Alan Spence has been nominated to become the next Edinburgh Makar.

A report to the City of Edinburgh Council’s Culture and Communities Committee next week (Tuesday 12 September) recommends Spence as the next writer to be inaugurated as the Edinburgh Makar.

If agreed, Spence will take over the honorary role from Christine De Luca later this year at a special reception hosted by the Lord Provost within the City Chambers.

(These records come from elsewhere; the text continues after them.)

Lemma balanced_plain c l : group_token c = false -> balanced false l -> balanced false (c :: l).
Proof. intros H Hl. apply group_token_false in H as (H1 & H2 & H3). apply bal_char; auto. Qed.

Lemma balanced_members l :
  forallb (fun c => negb (c =? Char.rbracket) && negb (true && group_token c)) l = true -> balanced false l.
Proof.
  induction l as [|c l IH]; [constructor|]. cbn [forallb]. intros [[_ Hc]%andb_true_iff Hl]%andb_true_iff.
  apply balanced_plain; [now apply negb_true_iff in Hc|auto].
Qed.

Lemma print_balanced :
  (forall e, wf_expr true e = true -> balanced false (print_expr e)) /\
  (forall q, wf_seq true q = true -> balanced false (print_seq q)) /\
  (forall a, wf_alts a = true -> balanced true (print_alts a)).
Proof.
  apply syntax_ind.
  - intros c [_ H]%andb_true_iff. apply balanced_plain; [now apply negb_true_iff in H|constructor].
  - intros c H. apply balanced_plain; [reflexivity|]. apply balanced_plain; [now apply negb_true_iff in H|constructor].
  - intros _. repeat (apply balanced_plain; [reflexivity|]). constructor.
  - intros _. repeat (apply balanced_plain; [reflexivity|]). constructor.
  - intros negated members [Hm _]%andb_true_iff. apply balanced_plain; [reflexivity|]. apply balanced_app.
    + destruct negated; [|constructor]. apply balanced_plain; [reflexivity|constructor].
    + apply balanced_app; [now apply balanced_members|]. apply balanced_plain; [reflexivity|constructor].
  - intros e IH H. apply balanced_plain; [reflexivity|auto].
  - intros e IH H. apply balanced_plain; [reflexivity|auto].
  - intros a IH H. constructor; [auto|constructor].
  - constructor.
  - intros e IHe q IHq [H1 H2]%andb_true_iff. apply balanced_app; auto.
  - intros q IH [H _]%andb_true_iff. now apply balanced_bars, IH.
  - intros q IHq a IHa [H1 H2]%andb_true_iff. simpl. apply balanced_app; [now apply balanced_bars, IHq|].
    constructor; auto; discriminate.
Qed.

(** * Reading a printed pattern *)

Lemma group_skip bars l : balanced bars l -> forall n p pe i depth,
  spans p i l -> (i + length l <= pe)%nat -> 1 <= depth ->
  group_close (length l + n) p pe i depth = group_close n p pe (i + length l) depth.
Proof.
  induction 1 as [bars|bars c l H1 H2 _ Hl IH|bars inner l Hi IHi Hl IHl]; intros n p pe i depth Hs Hpe Hd.
  - simpl. now rewrite Nat.add_0_r.
  - apply spans_cons in Hs as [Hc Hs]. cbn [length Nat.add group_close] in *. destruct (Nat.leb_spec pe i); [lia|].
    rewrite Hc, (proj2 (Z.eqb_neq _ _) H1), (proj2 (Z.eqb_neq _ _) H2), IH by (auto; lia). f_equal. lia.
  - apply spans_cons in Hs as [Hc Hs]. apply spans_app in Hs as [Hs1 Hs2]. apply spans_cons in Hs2 as [Hc2 Hs2].
    cbn [length] in *. rewrite length_app in *. cbn [length Nat.add group_close] in *. destruct (Nat.leb_spec pe i); [lia|].
    rewrite Hc, Z.eqb_refl. rewrite <- Nat.add_assoc, IHi by (auto; lia). cbn [Nat.add group_close].
    destruct (Nat.leb_spec pe (S (i + length inner))); [lia|]. rewrite Hc2. cbn [Z.eqb Char.rparen Char.lparen Pos.eqb].
    replace (depth + 1 - 1) with depth by lia. rewrite (proj2 (Z.eqb_neq depth 0)) by lia.
    rewrite IHl by (auto; lia). f_equal. lia.
Qed.

Lemma alternative_skip bars l : balanced bars l -> forall n p ge i depth,
  spans p i l -> (i + length l < ge)%nat -> 0 <= depth -> (bars = true -> 1 <= depth) ->
  alternative_end_from (length l + n) p ge i depth = alternative_end_from n p ge (i + length l) depth.
Proof.
  induction 1 as [bars|bars c l H1 H2 H3 Hl IH|bars inner l Hi IHi Hl IHl]; intros n p ge i depth Hs Hge Hd Hb.
  - simpl. now rewrite Nat.add_0_r.
  - apply spans_cons in Hs as [Hc Hs]. cbn [length Nat.add alternative_end_from] in *. destruct (Nat.leb_spec ge (S i)); [lia|].
    rewrite Hc, (proj2 (Z.eqb_neq _ _) H1), (proj2 (Z.eqb_neq _ _) H2).
    assert ((c =? Char.bar) && (depth =? 0) = false) as ->.
    { destruct bars; [rewrite (proj2 (Z.eqb_neq depth 0)) by (specialize (Hb eq_refl); lia); apply andb_false_r|].
      now rewrite (proj2 (Z.eqb_neq _ _) (H3 eq_refl)). }
    rewrite IH by (auto; lia). f_equal. lia.
  - apply spans_cons in Hs as [Hc Hs]. apply spans_app in Hs as [Hs1 Hs2]. apply spans_cons in Hs2 as [Hc2 Hs2].
    cbn [length] in *. rewrite length_app in *. cbn [length Nat.add alternative_end_from] in *.
    destruct (Nat.leb_spec ge (S i)); [lia|]. rewrite Hc, Z.eqb_refl. rewrite <- Nat.add_assoc, IHi by (auto; lia).
    cbn [Nat.add alternative_end_from]. destruct (Nat.leb_spec ge (S (S (i + length inner)))); [lia|].
    rewrite Hc2. cbn [Z.eqb Char.rparen Char.lparen Pos.eqb]. replace (depth + 1 - 1) with depth by lia.
    rewrite IHl by (auto; lia). f_equal. lia.
Qed.

Lemma class_skip l : forall n p pe i,
  forallb (fun c => negb (c =? Char.rbracket)) l = true -> spans p i (l ++ [Char.rbracket]) ->
  (i + length l < pe)%nat -> (length l <= n)%nat -> class_close n p pe i = (i + length l)%nat.
Proof.
  induction l as [|c l IH]; intros n p pe i Hl Hs Hpe Hn.
  - apply spans_cons in Hs as [Hc _]. destruct n; cbn [class_close length]; [lia|]. rewrite Hc. cbn. rewrite andb_false_r. lia.
  - apply andb_true_iff in Hl as [Hc Hl]. apply spans_cons in Hs as [Hi Hs]. cbn [length] in *. destruct n as [|n]; [lia|].
    cbn [class_close]. rewrite Hi, Hc, (proj2 (Nat.ltb_lt _ _)) by lia. cbn [andb]. rewrite IH by (auto; lia). lia.
Qed.

Lemma members_plain inside l :
  forallb (fun c => negb (c =? Char.rbracket) && negb (inside && group_token c)) l = true ->
  forallb (fun c => negb (c =? Char.rbracket)) l = true.
Proof. rewrite !forallb_forall. intros H x Hx. now apply H, andb_true_iff in Hx as [Hx _]. Qed.

Lemma token_false c : token c = false ->
  (c =? Char.hash) = false /\ (c =? Char.tilde) = false /\ (c =? Char.lparen) = false /\ (c =? Char.lbracket) = false /\
  (c =? Char.quote) = false /\ (c =? Char.percent) = false /\ (c =? Char.question) = false.
Proof. unfold token. simpl. rewrite !orb_false_iff. tauto. Qed.

(** The end of the class: its bracket. *)
Definition class_body (negated : bool) (members : chars) : chars := (if negated then [Char.tilde] else []) ++ members.

Lemma class_body_plain inside negated members :
  forallb (fun c => negb (c =? Char.rbracket) && negb (inside && group_token c)) members = true ->
  forallb (fun c => negb (c =? Char.rbracket)) (class_body negated members) = true.
Proof. intros H. apply members_plain in H. destruct negated; simpl; [now rewrite H|exact H]. Qed.

Lemma expr_end_print e : forall inside n p pe at_ l,
  wf_expr inside e = true -> spans p at_ (print_expr e ++ l) -> (at_ + length (print_expr e) <= pe)%nat ->
  (length (print_expr e) <= n)%nat -> expr_end_from n p pe at_ = (at_ + length (print_expr e))%nat.
Proof.
  induction e as [c|c| | |negated members|e IH|e IH|a];
    intros inside n p pe at_ l Hw Hs Hpe Hn; (destruct n as [|n]; [simpl in Hn; lia|]);
    cbn [expr_end_from print_expr length app] in *; (destruct (Nat.leb_spec pe at_); [lia|]);
    apply spans_cons in Hs as [Hc Hs]; rewrite Hc.
  - apply andb_true_iff in Hw as [Hw _]. apply negb_true_iff, token_false in Hw as (-> & -> & -> & -> & -> & _). cbn [orb]. lia.
  - rewrite Z.eqb_refl, (proj2 (Nat.leb_le _ _)) by lia. reflexivity.
  - cbn. lia.
  - cbn. lia.
  - cbn [Z.eqb Char.lbracket Char.quote Pos.eqb]. apply andb_true_iff in Hw as [Hw _].
    apply (class_body_plain inside negated) in Hw. rewrite app_assoc in *. fold (class_body negated members) in *.
    rewrite length_app in *. cbn [length] in *. apply spans_app in Hs as [Hs _].
    rewrite (class_skip (class_body negated members)), (proj2 (Nat.ltb_lt _ _)) by (auto; lia). lia.
  - cbn. rewrite (IH inside n p pe (S at_) l) by (auto; lia). lia.
  - cbn. rewrite (IH inside n p pe (S at_) l) by (auto; lia). lia.
  - cbn [Z.eqb Char.lparen Char.lbracket Char.quote Pos.eqb]. rewrite length_app in *. cbn [length] in *.
    pose proof (proj2 (proj2 print_balanced) a Hw) as Hb. rewrite <- app_assoc in Hs. apply spans_app in Hs as [Hs1 Hs2].
    apply spans_cons in Hs2 as [Hc2 _]. cbn [group_close]. destruct (Nat.leb_spec pe at_); [lia|]. rewrite Hc, Z.eqb_refl.
    replace (pe - at_)%nat with (length (print_alts a) + S (pe - at_ - length (print_alts a) - 1))%nat by lia.
    rewrite (group_skip true _ Hb) by (auto; lia). cbn [group_close]. cbn [Nat.add]; destruct (Nat.leb_spec pe (S (at_ + length (print_alts a)))); [lia|].
    cbn [Nat.add] in Hc2; rewrite Hc2. cbn.
    change (0 + 1 - 1 =? 0) with true. cbn [negb]. lia.
Qed.

(** The members of a class, read from the pattern. *)
Lemma class_scan_spec n : forall p i l ch found,
  spans p i l -> (length l <= n)%nat -> class_scan n p i (i + length l) ch found = found || in_members l ch.
Proof.
  induction n as [n IH] using lt_wf_ind. intros p i l ch found Hs Hn. destruct l as [|x rest].
  - rewrite orb_false_r. destruct n; cbn [class_scan]; [reflexivity|]. rewrite (proj2 (Nat.leb_le _ _)) by (simpl; lia). reflexivity.
  - destruct n as [|n]; [simpl in Hn; lia|]. apply spans_cons in Hs as [Hx Hs]. cbn [class_scan length] in *.
    rewrite (proj2 (Nat.leb_gt _ _)), Hx by lia.
    assert (Hone : class_scan n p (S i) (i + S (length rest)) ch (found || (fold ch =? fold x)) =
      found || ((fold ch =? fold x) || in_members rest ch)).
    { replace (i + S (length rest))%nat with (S i + length rest)%nat by lia. rewrite (IH n) by (auto; lia). now rewrite orb_assoc. }
    destruct rest as [|m rest].
    { rewrite (proj2 (Nat.ltb_ge _ _)) by (simpl; lia). exact Hone. }
    destruct rest as [|y rest].
    { rewrite (proj2 (Nat.ltb_ge _ _)) by (simpl; lia). exact Hone. }
    apply spans_cons in Hs as [Hm Hs]. apply spans_cons in Hs as [Hy Hs].
    rewrite (proj2 (Nat.ltb_lt _ _)) by (simpl; lia). replace (i + 1)%nat with (S i) by lia. rewrite Hm. cbn [andb].
    change (in_members (x :: m :: y :: rest) ch) with
      (if m =? Char.minus then ((fold x <=? fold ch) && (fold ch <=? fold y)) || in_members rest ch
       else (fold ch =? fold x) || in_members (m :: y :: rest) ch).
    destruct (m =? Char.minus); [|exact Hone]. replace (i + 2)%nat with (S (S i)) by lia. rewrite Hy.
    replace (i + 3)%nat with (S (S (S i))) by lia. cbn [length].
    replace (i + S (S (S (length rest))))%nat with (S (S (S i)) + length rest)%nat by lia.
    rewrite (IH n) by (auto; cbn [length] in *; lia). now rewrite orb_assoc.
Qed.

Lemma class_has_print p pi negated members ch :
  spans p (S pi) (class_body negated members) -> negated = true \/ starts_tilde members = false ->
  class_has p pi (S (S pi + length (class_body negated members))) ch = xorb (in_members members ch) negated.
Proof.
  intros Hs Hn. unfold class_has. rewrite Nat.sub_succ, Nat.sub_0_r. set (last := (S pi + length (class_body negated members))%nat).
  assert (Hneg : (S pi <? last)%nat && (at_index p (S pi) =? Char.tilde) = negated).
  { unfold last. destruct negated; simpl in Hs |- *.
    - apply spans_cons in Hs as [-> _]. now rewrite (proj2 (Nat.ltb_lt _ _)) by lia.
    - destruct Hn as [|Hn]; [discriminate|]. destruct members as [|c members]; simpl in *.
      + now rewrite (proj2 (Nat.ltb_ge _ _)) by lia.
      + apply spans_cons in Hs as [-> _]. rewrite Hn. apply andb_false_r. }
  rewrite Hneg. f_equal. unfold last. destruct negated; simpl in Hs |- *.
  - apply spans_cons in Hs as [_ Hs]. replace (pi + 2)%nat with (S (S pi)) by lia.
    replace (S (pi + S (length members))) with (S (S pi) + length members)%nat by lia.
    rewrite class_scan_spec by (auto; lia). reflexivity.
  - change (class_body false members) with members in *.
    replace (S (pi + length members)) with (S pi + length members)%nat by lia.
    rewrite class_scan_spec by (auto; lia). reflexivity.
Qed.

A novelist and playwright as well as a poet, Alan Spence succeeds Christine De Luca in the post. Spence is a long-term resident of the capital, where he runs the Sri Chinmoy Meditation Centre with his wife, Janani. Born in 1947 in Glasgow, he went to the University of Glasgow in 1966 and started a Law degree, then switched to English and Philosophy, completing his degree a few years later after spells of living in London, the experience feeding into the capital-set sequence in Way To Go (1998). He spent 1972 in Milan, and 1980 in New York, an era described in the final section of his first novel The Magic Flute (1990).

As a poet, Spence is unique amongst his contemporaries; his poems are a witty blend of Glasgow demotic and cosmic perspective:

                                   On the suchness of things
                                                                   AYE, THIS IS IT
                                                                   THIS IS THE THING

Spence has spent his writing career reconciling where his mind is at with where he came from ¬− a surprisingly cohesive match, as his poetry demonstrates.

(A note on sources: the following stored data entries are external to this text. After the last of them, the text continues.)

(* ===== verification/Elf.v ===== *)
(** Program images (libs/freestanding/aegir-spawn, src/elf.cc): what a spawner
    reads of an ELF file.  Every read is checked against the image's bytes:
    [None] is a read outside them, which the code itself does not notice.  The
    theorems: an image whose table does not run around the address space is read
    within its bounds and accepted exactly when it is well formed, and the
    segments and the table an accepted image hands out lie inside it. *)
From stdpp Require Import base numbers option list.
From Stdlib Require Import ZArith Lia.
From S2P Require Import Prelude.

Definition kClass64 : Z := 2.
Definition kDataLittleEndian : Z := 1.
Definition kTypeExecutable : Z := 2.
Definition kTypeDynamic : Z := 3.
Definition kMachineRiscV : Z := 243.
Definition kEntryOffset : Z := 24.
Definition kProgramHeaderOffsetOffset : Z := 32.
Definition kProgramHeaderEntrySizeOffset : Z := 54.
Definition kProgramHeaderCountOffset : Z := 56.
Definition kPhType : Z := 0.
Definition kPhFlags : Z := 4.
Definition kPhOffset : Z := 8.
Definition kPhVaddr : Z := 16.
Definition kPhFilesz : Z := 32.
Definition kPhMemsz : Z := 40.
Definition kPhAlign : Z := 48.
Definition kProgramHeaderSize : Z := 56.
Definition kProgramHeaderLoad : Z := 1.
Definition kProgramHeaderGnuStack : Z := 0x6474e551.

(** [struct ProgramHeader] *)
Record ProgramHeader := mkHeader {
  ph_type : Z; ph_flags : Z; ph_offset : Z; ph_vaddr : Z; ph_filesz : Z; ph_memsz : Z; ph_align : Z;
}.
Definition no_header : ProgramHeader := mkHeader 0 0 0 0 0 0 0.

(** [class Elf]; a null [image_] is [None]. *)
Record Elf := mkElf {
  image_ : option bytes;
  size_ : Z;
  entry_ : Z;
  program_header_offset_ : Z;
  program_header_count_ : Z;
  program_header_size_ : Z;
  load_end_ : Z;
  stack_size_ : Z;
  valid_ : bool;
}.

(** The byte [at_] bytes after the image's first: addresses are 64 bits wide and
    run around, and only those of the image may be read. *)
Definition byte_in (e : Elf) (at_ : Z) : option Z :=
  image ← image_ e; if u64 at_ <? zlen image then Some (byte_at image (u64 at_)) else None.

(** [read16], [read32] and [read64]: [n] bytes, the last the highest. *)
Fixpoint read_number (n : nat) (e : Elf) (at_ : Z) : option Z :=
  match n with
  | O => Some 0
  | S n => value ← read_number n e (at_ + 1); byte ← byte_in e at_; Some (Z.lor (Z.shiftl value 8) byte)
  end.
Definition read16 := read_number 2.
Definition read32 := read_number 4.
Definition read64 := read_number 8.

Definition program_header (e : Elf) (index : Z) : option ProgramHeader :=
  if program_header_count_ e <=? index then Some no_header
  else
    let at_ := program_header_offset_ e + u64 (index * program_header_size_ e) in
    type ← read32 e (at_ + kPhType);
    flags ← read32 e (at_ + kPhFlags);
    offset ← read64 e (at_ + kPhOffset);
    vaddr ← read64 e (at_ + kPhVaddr);
    filesz ← read64 e (at_ + kPhFilesz);
    memsz ← read64 e (at_ + kPhMemsz);
    align ← read64 e (at_ + kPhAlign);
    Some (mkHeader type flags offset vaddr filesz memsz align).

(** [&&], whose right side is not read when the left is false. *)
Definition andalso (a b : option bool) : option bool := match a with Some true => b | r => r end.
Definition byte_is (e : Elf) (at_ value : Z) : option bool := byte ← byte_in e at_; Some (byte =? value).

Definition identified (e : Elf) : option bool :=
  andalso (byte_is e 0 0x7f) (andalso (byte_is e 1 69) (andalso (byte_is e 2 76) (andalso (byte_is e 3 70)
    (andalso (byte_is e 4 kClass64) (byte_is e 5 kDataLittleEndian))))).

Definition with_load_end (e : Elf) (v : Z) : Elf :=
  mkElf (image_ e) (size_ e) (entry_ e) (program_header_offset_ e) (program_header_count_ e) (program_header_size_ e) v (stack_size_ e) (valid_ e).
Definition with_stack_size (e : Elf) (v : Z) : Elf :=
  mkElf (image_ e) (size_ e) (entry_ e) (program_header_offset_ e) (program_header_count_ e) (program_header_size_ e) (load_end_ e) v (valid_ e).
Definition with_valid (e : Elf) (v : bool) : Elf :=
  mkElf (image_ e) (size_ e) (entry_ e) (program_header_offset_ e) (program_header_count_ e) (program_header_size_ e) (load_end_ e) (stack_size_ e) v.

(** The loop over the program headers, from [i], [n] of them left. *)
Fixpoint parse_headers (n : nat) (i : Z) (e : Elf) : option (bool * Elf) :=
  match n with
  | O => Some (true, with_valid e true)
  | S n =>
    header ← program_header e i;
    if ph_type header =? kProgramHeaderGnuStack then parse_headers n (i + 1) (with_stack_size e (ph_memsz header))
    else if negb (ph_type header =? kProgramHeaderLoad) then parse_headers n (i + 1) e
    else if size_ e <? u64 (ph_offset header + ph_filesz header) then Some (false, e)
    else
      let end_ := u64 (ph_vaddr header + ph_memsz header) in
      parse_headers n (i + 1) (if load_end_ e <? end_ then with_load_end e end_ else e)
  end.

Definition parse (e : Elf) (image : option bytes) (size : Z) : option (bool * Elf) :=
  let e := mkElf image size (entry_ e) (program_header_offset_ e) (program_header_count_ e) (program_header_size_ e) 0 0 false in
  if match image with None => true | Some _ => size <? kProgramHeaderEntrySizeOffset + 2 end then Some (false, e)
  else
    ok ← identified e;
    if negb ok then Some (false, e)
    else
      type ← read16 e 16;
      if negb (type =? kTypeExecutable) && negb (type =? kTypeDynamic) then Some (false, e)
      else
        machine ← read16 e 18;
        if negb (machine =? kMachineRiscV) then Some (false, e)
        else
          entry ← read64 e kEntryOffset;
          table ← read64 e kProgramHeaderOffsetOffset;
          entry_size ← read16 e kProgramHeaderEntrySizeOffset;
          count ← read16 e kProgramHeaderCountOffset;
          let e := mkElf image size entry table count entry_size 0 0 false in
          if (count =? 0) || (entry_size <? kProgramHeaderSize) then Some (false, e)
          else if size <? u64 (table + count * entry_size) then Some (false, e)
          else parse_headers (Z.to_nat count) 0 e.

(** The copy loop's bytes. *)
Fixpoint read_bytes (n : nat) (e : Elf) (at_ : Z) : option bytes :=
  match n with
  | O => Some []
  | S n => byte ← byte_in e at_; rest ← read_bytes n e (at_ + 1); Some (byte :: rest)
  end.

(** The bytes of [destination] after the call with its result. *)
Definition copy_program_headers (e : Elf) (destination : option bytes) (room : Z) : option (bool * option bytes) :=
  let n := program_header_count_ e * program_header_size_ e in
  match destination with
  | None => Some (false, None)
  | Some out =>
    if negb (valid_ e) || (room <? n) || (size_ e <? u64 (program_header_offset_ e + n)) then Some (false, destination)
    else from ← read_bytes (Z.to_nat n) e (program_header_offset_ e); Some (true, Some (blit out 0 from))
  end.

(** Where the segment's bytes start, counted from the image's first byte. *)
Definition segment_bytes (e : Elf) (header : ProgramHeader) : option Z :=
  if negb (valid_ e) || (size_ e <? u64 (ph_offset header + ph_filesz header)) then None else Some (ph_offset header).

(** * Reads inside the image *)

(** The number stored in [n] bytes. *)
Definition field (image : bytes) (at_ n : Z) : Z := le_num (slice image at_ n).

Lemma byte_in_ok e image at_ :
  image_ e = Some image -> zlen image < 2 ^ 64 -> 0 <= at_ < zlen image -> byte_in e at_ = Some (byte_at image at_).
Proof.
  intros Hi Hl Ha. unfold byte_in. rewrite Hi. cbn [mbind option_bind]. rewrite u64_small by lia.
  now rewrite (proj2 (Z.ltb_lt _ _)) by lia.
Qed.

Lemma slice_cons b o n : 0 <= o -> 0 <= n -> slice b o (1 + n) = byte_at b o :: slice b (o + 1) n.
Proof.
  intros Ho Hn. rewrite slice_split by lia. change (byte_at b o :: slice b (o + 1) n) with ([byte_at b o] ++ slice b (o + 1) n).
  f_equal. apply bytes_ext; [rewrite zlen_slice by lia; reflexivity|].
  intros i Hi. rewrite zlen_slice in Hi by lia. replace i with 0 by lia. rewrite byte_at_slice, Z.add_0_r by lia. reflexivity.
Qed.

Section inside.
Context (e : Elf) (image : bytes).
Context (Himage : image_ e = Some image) (Hok : bytes_ok image) (Hlen : zlen image < 2 ^ 64).

Lemma read_number_ok n : forall at_,
  0 <= at_ -> at_ + Z.of_nat n <= zlen image -> read_number n e at_ = Some (field image at_ (Z.of_nat n)).
Proof using Himage Hok Hlen.
  induction n as [|n IH]; intros at_ Ha Hn; cbn [read_number]; [reflexivity|].
  rewrite (IH (at_ + 1)) by lia. cbn [mbind option_bind]. rewrite (byte_in_ok e image at_ Himage Hlen) by lia.
  cbn [mbind option_bind]. unfold field. replace (Z.of_nat (S n)) with (1 + Z.of_nat n) by lia.
  rewrite slice_cons by lia. cbn [le_num]. pose proof (byte_at_ok image at_ Hok) as Hb. unfold byte_ok in Hb.
  rewrite Z.lor_comm, lor_shiftl_add by lia. f_equal. lia.
Qed.

Lemma read_bytes_ok n : forall at_,
  0 <= at_ -> at_ + Z.of_nat n <= zlen image -> read_bytes n e at_ = Some (slice image at_ (Z.of_nat n)).
Proof using Himage Hlen.
  induction n as [|n IH]; intros at_ Ha Hn; cbn [read_bytes]; [reflexivity|].
  rewrite (byte_in_ok e image at_ Himage Hlen) by lia. cbn [mbind option_bind]. rewrite (IH (at_ + 1)) by lia.
  cbn [mbind option_bind]. replace (Z.of_nat (S n)) with (1 + Z.of_nat n) by lia. now rewrite slice_cons by lia.
Qed.

Lemma byte_is_ok at_ v : 0 <= at_ < zlen image -> byte_is e at_ v = Some (byte_at image at_ =? v).
Proof using Himage Hlen. intros Ha. unfold byte_is. now rewrite (byte_in_ok e image at_ Himage Hlen Ha). Qed.
End inside.

(** * What an image says *)

Section image.
Context (image : bytes).

Definition image_table : Z := field image kProgramHeaderOffsetOffset 8.
Definition image_entry_size : Z := field image kProgramHeaderEntrySizeOffset 2.
Definition image_count : Z := field image kProgramHeaderCountOffset 2.

(** The header at [at_], and all of them. *)
Definition header_at (at_ : Z) : ProgramHeader :=
  mkHeader (field image (at_ + kPhType) 4) (field image (at_ + kPhFlags) 4) (field image (at_ + kPhOffset) 8)
    (field image (at_ + kPhVaddr) 8) (field image (at_ + kPhFilesz) 8) (field image (at_ + kPhMemsz) 8)
    (field image (at_ + kPhAlign) 8).
Definition nth_header (i : Z) : ProgramHeader := header_at (image_table + i * image_entry_size).
Fixpoint headers_from (n : nat) (i : Z) : list ProgramHeader :=
  match n with O => [] | S n => nth_header i :: headers_from n (i + 1) end.
Definition headers : list ProgramHeader := headers_from (Z.to_nat image_count) 0.

Definition is_load (h : ProgramHeader) : bool := ph_type h =? kProgramHeaderLoad.
Definition is_stack (h : ProgramHeader) : bool := ph_type h =? kProgramHeaderGnuStack.
(** A load segment's bytes are in the file, and its end in memory. *)
Definition in_file (h : ProgramHeader) : bool := negb (is_load h) || (ph_offset h + ph_filesz h <=? zlen image).
Definition ends (hs : list ProgramHeader) : list Z := map (fun h => ph_vaddr h + ph_memsz h) (List.filter is_load hs).
(** The same with the sums at 64 bits, as the parser has them. *)
Definition passes (h : ProgramHeader) : bool := negb (is_load h) || (u64 (ph_offset h + ph_filesz h) <=? zlen image).
Definition ends64 (hs : list ProgramHeader) : list Z := map (fun h => u64 (ph_vaddr h + ph_memsz h)) (List.filter is_load hs).
Definition stacks (hs : list ProgramHeader) : list Z := map ph_memsz (List.filter is_stack hs).

(** A RISC-V executable of the right class whose table and segments are in the file. *)
Record well_formed : Prop := {
  wf_identified : slice image 0 6 = [0x7f; 69; 76; 70; kClass64; kDataLittleEndian];
  wf_type : field image 16 2 = kTypeExecutable \/ field image 16 2 = kTypeDynamic;
  wf_machine : field image 18 2 = kMachineRiscV;
  wf_count : image_count <> 0;
  wf_entry_size : kProgramHeaderSize <= image_entry_size;
  wf_table : image_table + image_count * image_entry_size <= zlen image;
  wf_segments : forallb in_file headers = true;
}.

(** The image's bytes, not so many as to run around, not cut inside its header,
    and a table that does not run around. *)
Record readable : Prop := {
  rd_bytes : bytes_ok image;
  rd_length : zlen image < 2 ^ 64;
  rd_header : zlen image < 56 \/ 58 <= zlen image;
  rd_table : image_table + image_count * image_entry_size < 2 ^ 64;
}.
(** No load segment runs around the end of the file's or of the memory's
    addresses. *)
Definition files_whole : Prop := Forall (fun h => is_load h = true -> ph_offset h + ph_filesz h < 2 ^ 64) headers.
Definition memory_whole : Prop := Forall (fun h => is_load h = true -> ph_vaddr h + ph_memsz h < 2 ^ 64) headers.
End image.

Lemma field_range image at_ n : bytes_ok image -> 0 <= n -> 0 <= field image at_ n < 256 ^ n.
Proof.
  intros Hb Hn. unfold field. pose proof (le_num_range (slice image at_ n) (bytes_ok_slice image at_ n Hb)) as Hr.
  now rewrite zlen_slice in Hr by lia.
Qed.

He first came across haiku at school, which became his way into Zen; soon he was ‘was making the connection between haiku and a state of mind, a state of being – clear-eyed seeing into “the life of things”’. Spence’s poetry has revealed a debt to the Eastern tradition of poetry, with haiku and tanka favoured forms. After his first book of haiku was published in 1975, Spence took another quarter of a century before publishing a follow-up, Seasons of the Heart (2000), which, as the title suggests, follows the seasons of the year. Glasgow Zen (2002) provokes laughter and contemplation in equal measure as Spence mashes-up Buddhism and Glasgow folk wisdom. Clear Light followed in 2005. He’s also collaborated on projects with artists Alison Watt and Elizabeth Blackadder.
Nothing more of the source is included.